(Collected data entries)
(* ===== verification/UploadProps.v ===== *)
(** * Engine: what the OLT receives from an upload

    The loops of [buildUpload] are shown equal to the greedy filling of Paging.v, which gives
    what a MIB upload reports; the sessions of uploads, alarm uploads and table transfers are
    shown to hand out every page in order. *)

From S2P Require Import Prelude Maps Paging MeTypes MeLib Mib MeNames Semantics Store.
From S2P Require Import StoreLemmas StoreInvariant StoreProps.
From S2P Require Import Model Frames Codec Software Controllers Engine PmRules Notify Upload.

(** A loop that skips some items is the loop over the others. *)
Lemma foldM_res_omap {E A B S} (f : S → A → Res E S) (g : S → B → Res E S) (pick : A → option B) l s :
  (∀ s a, f s a = match pick a with Some b => g s b | None => Ok s end) →
  foldM_res f l s = foldM_res g (omap pick l) s.
Proof.
  intros Hf. revert s. induction l as [|a l IH]; intros s; [done|].
  cbn. rewrite Hf. destruct (pick a); cbn; [|done]. destruct (g s b); cbn; [apply IH|done].
Qed.

Lemma filter_none {A} (P : A → Prop) `{∀ x, Decision (P x)} l : Forall (λ x, ¬ P x) l → filter P l = [].
Proof. induction 1 as [|x l Hx _ IH]; [done|]. by rewrite filter_cons, decide_False. Qed.

Lemma filter_every {A} (P : A → Prop) `{∀ x, Decision (P x)} l : Forall P l → filter P l = l.
Proof. induction 1 as [|x l Hx _ IH]; [done|]. by rewrite filter_cons, decide_True, IH. Qed.

Section build.
Context {MR : MapRange}.

Abbreviation item := (AttributeDefinition * Value)%type.
Definition itemSize (x : item) : Z := Size x.1.

(** The attribute of [instance] at [index], if an upload reports it. *)
Definition pickItem (instance : Instance_) (definitions : gmap Z AttributeDefinition)
    (performanceMonitoring : bool) (limit : Z) (index : Z) : option item :=
  if index =? 0 then None
  else match definitions !! index with
  | None => None
  | Some attribute =>
      match i_Attributes instance !! Name attribute with
      | None => None
      | Some value =>
          if skipsAttribute performanceMonitoring attribute || (limit <? Size attribute)
          then None else Some (attribute, value)
      end
  end.

(** The attributes of [instance] that an upload reports, by index. *)
Definition uploadable (limit : Z) (instance : Instance_) : list item :=
  match loadEntity (i_Key instance) with
  | Err _ => []
  | Ok entity =>
      let definitions := AttributeDefinitions (definition entity) in
      omap (pickItem instance definitions (isPerformanceMonitoringDefinition (DefName (definition entity))) limit)
        (GetAttributeDefinitionMapKeys definitions)
  end.

Definition groupAttributes (group : list item) : AttributeValueMap :=
  foldl (λ attributes x, <[Name x.1 := x.2]> attributes) ∅ group.

(** The entity that reports a group of attributes. *)
Definition entityOf (key : Key) (group : list item) : Res MibError ManagedEntity :=
  match LoadManagedEntityDefinition key.1 (Some (mkParams key.2 (groupAttributes group))) with
  | Err _ => Err (PlainError "load MIB upload entity")
  | Ok entity => Ok entity
  end.

(** The reference: the parts of an upload, as keys with groups of attributes. *)
Definition instanceParts (limit : Z) (instance : Instance_) : list (Key * list item) :=
  if excludedFromMibUpload (ClassID_of instance) then []
  else map (pair (i_Key instance)) (greedyFrom itemSize limit [] (uploadable limit instance)).

Definition uploadParts (limit : Z) (snapshot : list Instance_) : list (Key * list item) :=
  concat (map (instanceParts limit) snapshot).

Definition addItem (key : Key) (limit : Z) (st : uploadState) (x : item) : Res MibError uploadState :=
  st ← (if (0 <? us_used st) && (limit <? us_used st + itemSize x) then uploadFlush key st else Ok st);
  Ok (mkUploadState (us_entities st) (<[Name x.1 := x.2]> (us_attributes st)) (us_used st + itemSize x)).

Lemma groupAttributes_snoc group x : groupAttributes (group ++ [x]) = <[Name x.1 := x.2]> (groupAttributes group).
Proof. unfold groupAttributes. by rewrite foldl_app. Qed.

Lemma groupAttributes_empty group : groupAttributes group = ∅ ↔ group = [].
Proof.
  split; [|by intros ->]. destruct group as [|x group _] using rev_ind; [done|].
  rewrite groupAttributes_snoc. intros H%(f_equal (lookup (Name x.1))). by rewrite lookup_insert_eq in H.
Qed.

Lemma uploadFlush_entityOf key entities group used :
  uploadFlush key (mkUploadState entities (groupAttributes group) used) =
  (entity ← entityOf key group; Ok (mkUploadState (entities ++ [entity]) ∅ 0)).
Proof. unfold uploadFlush, entityOf. cbn. by destruct (LoadManagedEntityDefinition _ _). Qed.

Definition finishInstance (key : Key) (st : uploadState) : Res MibError (list ManagedEntity) :=
  st ← (if negb (bool_decide (us_attributes st = ∅)) || (us_used st =? 0)
        then uploadFlush key st else Ok st);
  Ok (us_entities st).

Lemma addItems_greedy key limit items entities current :
  Forall (λ x, itemSize x ≤ limit) items → total itemSize current ≤ limit →
  (st ← foldM_res (addItem key limit) items
          (mkUploadState entities (groupAttributes current) (total itemSize current));
   finishInstance key st) =
  (es ← mapM_res (entityOf key) (greedyFrom itemSize limit current items); Ok (entities ++ es)).
Proof.
  intros Hi Hc.
  apply (fill_greedy itemSize limit
    (λ entities current, mkUploadState entities (groupAttributes current) (total itemSize current))
    (λ st x, (0 <? us_used st) && (limit <? us_used st + itemSize x)) (uploadFlush key)
    (λ st x, mkUploadState (us_entities st) (<[Name x.1 := x.2]> (us_attributes st)) (us_used st + itemSize x))
    (entityOf key) (finishInstance key) True); try done.
  - intros es group x Hg Hx. cbn [us_used]. destruct group as [|y group].
    + rewrite bool_decide_eq_true_2 by done. done.
    + rewrite bool_decide_eq_false_2 by done. cbn [negb andb]. destruct (limit <? _) eqn:Hl; lia.
  - intros es group. by rewrite uploadFlush_entityOf.
  - intros es group x. cbn. rewrite groupAttributes_snoc, total_app. unfold total. cbn. do 2 f_equal. lia.
  - intros es group _. unfold finishInstance. cbn [us_attributes us_used].
    assert (negb (bool_decide (groupAttributes group = ∅)) || (total itemSize group =? 0) = true) as ->.
    { destruct group as [|y group]; [done|]. rewrite bool_decide_eq_false_2; [done|].
      by rewrite groupAttributes_empty. }
    rewrite uploadFlush_entityOf. by destruct (entityOf key group).
Qed.

(** The loop of [buildUpload] over the attributes of an instance is the greedy filling. *)
Lemma uploadInstance_greedy limit entities instance :
  0 ≤ limit →
  uploadInstance limit entities instance =
  if excludedFromMibUpload (ClassID_of instance) then Ok entities
  else
    _ ← loadEntity (i_Key instance);
    es ← mapM_res (entityOf (i_Key instance)) (greedyFrom itemSize limit [] (uploadable limit instance));
    Ok (entities ++ es).
Proof.
  intros Hl. unfold uploadInstance, uploadable. destruct (excludedFromMibUpload _); [done|].
  destruct (loadEntity (i_Key instance)) as [entity|]; [|done]. cbn [mbind Res_bind].
  set (pm := isPerformanceMonitoringDefinition _). set (definitions := AttributeDefinitions _).
  rewrite <- (addItems_greedy _ _ _ entities []); [| |done].
  - rewrite (foldM_res_omap _ (addItem (i_Key instance) limit) (pickItem instance definitions pm limit)); [done|].
    intros st index. unfold uploadAttribute, pickItem, addItem.
    destruct (index =? 0); [done|]. destruct (definitions !! index) as [a|]; [|done].
    destruct (i_Attributes instance !! Name a); [|done]. destruct (skipsAttribute pm a); [done|].
    cbn [orb]. destruct (limit <? Size a) eqn:Hs; [done|]. done.
  - apply Forall_forall. intros x (index & _ & Hx)%list_elem_of_omap. unfold pickItem in Hx.
    destruct (index =? 0); [done|]. destruct (definitions !! index) as [a|]; [|done].
    destruct (i_Attributes instance !! Name a); [|done].
    destruct (skipsAttribute pm a || (limit <? Size a)) eqn:Hs; [done|]. injection Hx as <-.
    apply orb_false_iff in Hs as [_ Hs]. unfold itemSize. cbn. lia.
Qed.

(** ** What the entities of an upload report *)

Definition entityKey (entity : ManagedEntity) : Key := (ClassID (definition entity), GetEntityID entity).

(** [entity] carries the attributes of a group, and its entity id. *)
Definition reports (part : Key * list item) (entity : ManagedEntity) : Prop :=
  definition entity = definition_of part.1.1 ∧
  attributes entity = <[ManagedEntityID := VU16 part.1.2]> (groupAttributes part.2).

Lemma reports_key part entity : reports part entity → entityKey entity = part.1.
Proof.
  intros [Hd Ha]. unfold entityKey, GetEntityID. rewrite Hd, Ha, ClassID_definition_of.
  rewrite (eidName_ok _ (definition_ok_of _)), lookup_insert_eq. by destruct part as [[] ?].
Qed.

(** A group of attributes of the class. *)
Definition of_class (classID : Z) (group : list item) : Prop :=
  Forall (λ x, ∃ index, AttributeDefinitions (definition_of classID) !! index = Some x.1) group.

Lemma loadEntity_ok key : ∃ entity, loadEntity key = Ok entity ∧ definition entity = definition_of key.1.
Proof.
  unfold loadEntity. pose proof (Load_spec key.1 key.2 ∅) as H.
  destruct (LoadManagedEntityDefinition _ _) as [entity|].
  - exists entity. by destruct H.
  - destruct H as [_ []]. apply map_Forall_empty.
Qed.

Lemma entityOf_reports key group :
  of_class key.1 group → ∃ entity, entityOf key group = Ok entity ∧ reports (key, group) entity.
Proof.
  intros Hg. unfold entityOf. pose proof (Load_spec key.1 key.2 (groupAttributes group)) as H.
  destruct (LoadManagedEntityDefinition _ _) as [entity|].
  - exists entity. destruct H as (Hd & Ha & _). by repeat split.
  - destruct H as [_ []]. induction group as [|x group IH] using rev_ind; [apply map_Forall_empty|].
    apply Forall_app in Hg as [Hg Hx]. rewrite groupAttributes_snoc. apply map_Forall_insert_2; [|by apply IH].
    right. unfold known_name. apply bool_decide_eq_true_2. apply Forall_singleton in Hx as [index Hx].
    eexists. by apply (attr_named_exact _ (definition_ok_of _) index).
Qed.

Lemma uploadable_class limit instance : of_class (ClassID_of instance) (uploadable limit instance).
Proof.
  unfold uploadable. destruct (loadEntity_ok (i_Key instance)) as (entity & -> & ->).
  apply Forall_forall. intros x (index & _ & Hx)%list_elem_of_omap. exists index. unfold pickItem in Hx.
  destruct (index =? 0); [done|]. destruct (AttributeDefinitions _ !! index) as [a|]; [|done].
  destruct (i_Attributes instance !! Name a); [|done]. destruct (_ || _); [done|]. by injection Hx as <-.
Qed.

Lemma greedyFrom_class classID limit current items :
  of_class classID current → of_class classID items →
  Forall (of_class classID) (greedyFrom itemSize limit current items).
Proof.
  intros Hc Hi. apply Forall_forall. intros g Hg. unfold of_class in *.
  assert (Forall (λ x, ∃ index, AttributeDefinitions (definition_of classID) !! index = Some x.1)
            (concat (greedyFrom itemSize limit current items))) as Hall
    by (rewrite concat_greedyFrom; by apply Forall_app).
  rewrite Forall_concat, Forall_forall in Hall. by apply Hall.
Qed.

Lemma mapM_entityOf key groups :
  Forall (of_class key.1) groups →
  ∃ es, mapM_res (entityOf key) groups = Ok es ∧ Forall2 reports (map (pair key) groups) es.
Proof.
  induction 1 as [|g groups Hg _ (es & Hes & IH)]; [by exists []|].
  destruct (entityOf_reports key g Hg) as (entity & He & Hr).
  exists (entity :: es). cbn. rewrite He. cbn. rewrite Hes. split; [done|]. by constructor.
Qed.

(** The first loop never fails, and its entities report the parts of the snapshot. *)
Lemma upload_entities limit snapshot entities :
  0 ≤ limit →
  ∃ es, foldM_res (uploadInstance limit) snapshot entities = Ok (entities ++ es) ∧
    Forall2 reports (uploadParts limit snapshot) es.
Proof.
  intros Hl. revert entities. induction snapshot as [|instance snapshot IH]; intros entities.
  { exists []. by rewrite app_nil_r. }
  cbn [foldM_res]. rewrite uploadInstance_greedy by done.
  unfold uploadParts. cbn [map concat]. fold (uploadParts limit snapshot). unfold instanceParts.
  destruct (excludedFromMibUpload _); [apply IH|].
  destruct (loadEntity_ok (i_Key instance)) as (entity & -> & _). cbn [mbind Res_bind].
  destruct (mapM_entityOf (i_Key instance) (greedyFrom itemSize limit [] (uploadable limit instance)))
    as (es & -> & Hes).
  { apply greedyFrom_class; [constructor|apply uploadable_class]. }
  cbn [mbind Res_bind]. destruct (IH (entities ++ es)) as (es' & -> & Hes').
  exists (es ++ es'). split; [by rewrite <- app_assoc|]. by apply Forall2_app.
Qed.

(** ** Packing the extended message set *)

(** The octets an entity takes in an extended upload response. *)
Definition entityCost (entity : ManagedEntity) : Z :=
  match entitySerializeTo entity MibUploadNextResponseType MaxManagedEntityMibUploadNextExtendedLength true with
  | Ok bytes => 2 + Z.of_nat (length bytes)
  | Err _ => 0
  end.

#### What to do:
Take the lines above from the one containing "- destruct H as [_ []]. induction" to the one containing "Forall (of_class key.1) groups →" and retype them exactly, both ends included, with nothing added.

#### Answer box:
  - destruct H as [_ []]. induction group as [|x group IH] using rev_ind; [apply map_Forall_empty|].
    apply Forall_app in Hg as [Hg Hx]. rewrite groupAttributes_snoc. apply map_Forall_insert_2; [|by apply IH].
    right. unfold known_name. apply bool_decide_eq_true_2. apply Forall_singleton in Hx as [index Hx].
    eexists. by apply (attr_named_exact _ (definition_ok_of _) index).
Qed.

Lemma uploadable_class limit instance : of_class (ClassID_of instance) (uploadable limit instance).
Proof.
  unfold uploadable. destruct (loadEntity_ok (i_Key instance)) as (entity & -> & ->).
  apply Forall_forall. intros x (index & _ & Hx)%list_elem_of_omap. exists index. unfold pickItem in Hx.
  destruct (index =? 0); [done|]. destruct (AttributeDefinitions _ !! index) as [a|]; [|done].
  destruct (i_Attributes instance !! Name a); [|done]. destruct (_ || _); [done|]. by injection Hx as <-.
Qed.

Lemma greedyFrom_class classID limit current items :
  of_class classID current → of_class classID items →
  Forall (of_class classID) (greedyFrom itemSize limit current items).
Proof.
  intros Hc Hi. apply Forall_forall. intros g Hg. unfold of_class in *.
  assert (Forall (λ x, ∃ index, AttributeDefinitions (definition_of classID) !! index = Some x.1)
            (concat (greedyFrom itemSize limit current items))) as Hall
    by (rewrite concat_greedyFrom; by apply Forall_app).
  rewrite Forall_concat, Forall_forall in Hall. by apply Hall.
Qed.

Lemma mapM_entityOf key groups :
  Forall (of_class key.1) groups →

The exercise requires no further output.